### Exercise brief
Across the listing below, count the lines holding "result". State the number and nothing more.

### Exercise data
[Start of section]

(* ===== verification/Fs.v ===== *)
(** File metadata as the sources read it ([std::fs::Metadata], [libc::stat]). *)
From Stdlib Require Import Ascii.
From stdpp Require Import base option strings numbers list.
From S2P Require Import Prelude RustStr.

Local Open Scope N_scope.

Inductive file_kind := Regular | Directory | Symlink | Fifo | Socket | BlockDevice | CharDevice.

#[export] Instance file_kind_eq_dec : EqDecision file_kind.
Proof. solve_decision. Defined.

Record file_meta := FileMeta {
  fm_kind : file_kind;
  fm_uid : N;
  fm_gid : N;
  fm_mode : N;
  fm_len : N;
  fm_dev : N;
  fm_ino : N;
}.

#[export] Instance file_meta_eq_dec : EqDecision file_meta.
Proof. solve_decision. Defined.

Definition is_file (m : file_meta) : bool := bool_decide (fm_kind m = Regular).
Definition is_dir (m : file_meta) : bool := bool_decide (fm_kind m = Directory).
Definition is_symlink (m : file_meta) : bool := bool_decide (fm_kind m = Symlink).

(** [mode & bits != 0]. *)
Definition mode_has (mode bits : N) : bool := negb (N.land mode bits =? 0).

(** Octal permission masks. *)
Definition o077 : N := 63.
Definition o022 : N := 18.
Definition o002 : N := 2.
Definition o1000 : N := 512.
Definition o777 : N := 511.
Definition o700 : N := 448.
Definition o111 : N := 73.
Definition o170000 : N := 61440.
Definition o100000 : N := 32768.
Definition o040000 : N := 16384.
Definition o120000 : N := 40960.

Lemma is_file_true m : is_file m = true ↔ fm_kind m = Regular.
Proof. apply bool_decide_eq_true. Qed.
Lemma is_dir_true m : is_dir m = true ↔ fm_kind m = Directory.
Proof. apply bool_decide_eq_true. Qed.
Lemma mode_has_false mode bits : mode_has mode bits = false ↔ N.land mode bits = 0.
Proof. unfold mode_has. by rewrite negb_false_iff, N.eqb_eq. Qed.

(** * Archives as the [zip] crate presents them: a list of entries with the names,
    sizes and modes their headers declare, none of which can be trusted, and what
    reading their content returns. *)

(** An entry of the uploaded archive as the [zip] crate presents it; [ze_reads]
    is what successive reads of its content return. *)
Record zip_entry := {
  ze_name : string;
  ze_is_dir : bool;
  ze_is_symlink : bool;
  ze_unix_mode : option N;
  ze_size : N;
  ze_reads : list (result unit string);
}.

(** What reading an entry yields, up to the first empty read. *)
Fixpoint content (reads : list (result unit string)) : string :=
  match reads with
  | Ok chunk :: reads => if is_empty chunk then "" else chunk +:+ content reads
  | _ => ""
  end.

(** [entry.take(limit).read_to_end]. *)
Fixpoint read_limited (limit : nat) (reads : list (result unit string)) : result unit string :=
  match reads with
  | [] => Ok ""
  | Err e :: _ => if (limit =? 0)%nat then Ok "" else Err e
  | Ok chunk :: reads =>
      if is_empty chunk then Ok ""
      else if (limit <=? String.length chunk)%nat then Ok (String.substring 0 limit chunk)
      else rest ← read_limited (limit - String.length chunk) reads; Ok (chunk +:+ rest)
  end.

(** Every read of the entry's content succeeds. *)
Fixpoint readable (reads : list (result unit string)) : bool :=
  match reads with
  | [] => true
  | Err _ :: _ => false
  | Ok chunk :: reads => is_empty chunk || readable reads
  end.

(** * Numbers as bytes

    The archive formats of the examples are numbers, written as strings of bytes with
    seven bits each; in the last byte a one ends the bits. *)

Fixpoint pos_list (p : positive) : list bool :=
  match p with
  | xH => []
  | xO p => false :: pos_list p
  | xI p => true :: pos_list p
  end.
Fixpoint list_pos (l : list bool) : positive :=
  match l with
  | [] => xH
  | b :: l => (if b : bool then xI else xO) (list_pos l)
  end.

Fixpoint pack (l : list bool) : string :=
  match l with
  | a :: b :: c :: d :: e :: f :: g :: l => String (Ascii a b c d e f g true) (pack l)
  | [a; b; c; d; e; f] => String (Ascii a b c d e f true false) ""
  | [a; b; c; d; e] => String (Ascii a b c d e true false false) ""
  | [a; b; c; d] => String (Ascii a b c d true false false false) ""
  | [a; b; c] => String (Ascii a b c true false false false false) ""
  | [a; b] => String (Ascii a b true false false false false false) ""
  | [a] => String (Ascii a true false false false false false false) ""
  | [] => String (Ascii true false false false false false false false) ""
  end.
Definition unpack_byte (x : ascii) : list bool :=
  let '(Ascii a b c d e f g h) := x in
  if h then [a; b; c; d; e; f; g] else if g then [a; b; c; d; e; f] else if f then [a; b; c; d; e]
  else if e then [a; b; c; d] else if d then [a; b; c] else if c then [a; b] else if b then [a] else [].
Fixpoint unpack (s : string) : list bool :=
  match s with EmptyString => [] | String x s => unpack_byte x ++ unpack s end.

Definition pos_bits (p : positive) : string := pack (pos_list p).
Definition bits_pos (s : string) : positive := list_pos (unpack s).

Lemma list_pos_list p : list_pos (pos_list p) = p.
Proof. induction p as [p IH|p IH|]; cbn; by rewrite ?IH. Qed.

Lemma unpack_pack l : unpack (pack l) = l.
Proof.
  revert l. fix IH 1. intros [|a [|b [|c [|d [|e [|f [|g l]]]]]]]; try reflexivity.
  cbn. do 7 f_equal. apply IH.
Qed.

Lemma bits_pos_bits p : bits_pos (pos_bits p) = p.
Proof. unfold bits_pos, pos_bits. by rewrite unpack_pack, list_pos_list. Qed.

[End of section]

### Answer below
4